Giving language a hand: gesture as a cue based communicative strategy
Giving language a hand: gesture as a cue based communicative strategy. Working Papers, Lund University, Dept. of Linguistics, 44
All accounts of communicative behaviour in general, and communicative strategies in particular, mention gesture1 in relation to language acquisition (cf. Faerch & Kasper 1983 for an overview). However, few attempts have been made to investigate how spoken language and spontaneous gesture combine to determine discourse referents. Referential gesture and referential discourse will be of particular interest, since communicative strategies in second language discourse often involve labelling problems.

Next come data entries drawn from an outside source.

(** X1.  A filter whose predicate begins with [len(@.name)]: the second
    alternative of [REP_FILTER_CONTENT] matches there with no first
    group, [_f_brackets] fails on it with [AttributeError], and since the
    step is rewritten in [_trace], outside the [try] of [_filter], the
    exception ends the evaluation before any child is looked at, on
    every value. *)
Theorem len_filter_raises :
  forall py_eval rt (name rest : string) (more : list string) obj path,
    Str.mem ")"%char name = false ->
    Str.mem Str.newline name = false ->
    match obj with
    | JDict kvs => lookup ("?(len(@." ++ name ++ ")" ++ rest ++ ")")%string kvs = None
    | _ => True
    end ->
    Filter.rewrite ("len(@." ++ name ++ ")" ++ rest) 0 = Raise AttributeError /\
    _trace py_eval rt (("?(len(@." ++ name ++ ")" ++ rest ++ ")")%string :: more) obj path
    = enter (raise AttributeError).
Proof.
  intros py_eval rt name rest more obj path Hc Hn Hkey.
  pose proof (rewrite_len name rest Hc Hn) as Hrw. split; [exact Hrw|].
  set (pred := "len(@." +++ name +++ ")" +++ rest) in *.
  replace ("?(len(@." ++ name ++ ")" ++ rest ++ ")")%string
    with (String "?" (String "(" (pred +++ ")"))) in *
    by (unfold pred; simpl; now rewrite !sappend_assoc).
  clearbody pred.
  cbn [_trace]. unfold trace_step.
  replace (String "?" (String "(" (pred +++ ")")) =? "..")%string with false by reflexivity.
  f_equal. unfold trace_body.
  replace (String "?" (String "(" (pred +++ ")")) =? "*")%string with false by reflexivity.
  assert (Hf : Syntax.is_filter (String "?" (String "(" (pred +++ ")"))) = true).
  { unfold Syntax.is_filter.
    change (String "?" (String "(" (pred +++ ")"))) with (("?(" +++ pred) +++ ")") at 2.
    now rewrite endswith_app. }
  assert (Hs : Str.strip 2 (String "?" (String "(" (pred +++ ")"))) = pred).
  { unfold Str.strip. simpl. apply drop_last_app1. }
  destruct obj as [| | | |l|kvs]; try (rewrite Hf, Hs, Hrw; reflexivity).
  - replace (Str.isdigit (String "?" (String "(" (pred +++ ")")))) with false by reflexivity.
    rewrite slice_match_mark, Hf, Hs, Hrw. reflexivity.
  - rewrite Hkey.
    replace (Syntax.select_match (String "?" (String "(" (pred +++ ")")))) with false
      by reflexivity.
    rewrite Hf, Hs, Hrw. reflexivity.
Qed.

Lemma len_filter_raises_witness :
  Compiler.compile "$[?(len(@.a) > 1)]" = Ok ["?(len(@.a) > 1)"] /\
  _trace no_eval VALUE ["?(len(@.a) > 1)"] (JList [JDict [("a", JList [JNum 1; JNum 2])]]) "$"
  = enter (raise AttributeError).
Proof.
  split; [reflexivity|].
  exact (proj2 (@len_filter_raises no_eval VALUE "a" " > 1" []
                  (JList [JDict [("a", JList [JNum 1; JNum 2])]]) "$" eq_refl eq_refl I)).
Defined.

(** ** Slices *)

Lemma pos_of_uint_acc (d : Decimal.uint) :
  forall p, Pos.to_nat (Pos.of_uint_acc d p) = Nat.of_uint_acc d (Pos.to_nat p).
Proof.
  induction d; intros p; cbn [Pos.of_uint_acc Nat.of_uint_acc]; [reflexivity|..];
    rewrite IHd; f_equal; rewrite Nat.tail_mul_spec;
    rewrite ?Pos2Nat.inj_add, Pos2Nat.inj_mul;
    change (Pos.to_nat 10) with 10; simpl Pos.to_nat; lia.
Qed.

Lemma pos_of_uint (d : Decimal.uint) : N.to_nat (Pos.of_uint d) = Nat.of_uint d.
Proof.
  unfold Nat.of_uint.
  induction d; cbn [Pos.of_uint Nat.of_uint_acc]; [reflexivity|exact IHd|..];
    cbn [N.to_nat]; rewrite pos_of_uint_acc; reflexivity.
Qed.

Lemma z_of_uint (d : Decimal.uint) : Z.of_uint d = Z.of_nat (Nat.of_uint d).
Proof. unfold Z.of_uint. now rewrite <- pos_of_uint, N_nat_Z. Qed.

Lemma nzhead_no_zero (d d' : Decimal.uint) : Decimal.nzhead d <> Decimal.D0 d'.
Proof. induction d; simpl; try discriminate; auto. Qed.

This paper will focus on two issues:
1) Within a cognitive account of communicative strategies, gesture will be seen to be part of conceptual or analysis-based strategies, in that relational features in the referents are exploited;
2) It will be argued that communication strategies can be seen in terms of cue manipulation in the same sense as sentence processing has been analysed in terms of competing cues. Strategic behaviour, and indeed the process of referring in general, are seen in terms of cues, combining or competing to determine discourse referents. Gesture can then be regarded as being such a cue at the discourse level, and as a cue-based communicative strategy, in that gesture functions by exploiting physically based cues which can be recognised as being part of the referent. The question of iconicity and motivation vs. the arbitrary qualities of gesture as a strategic cue will be addressed in connection with this.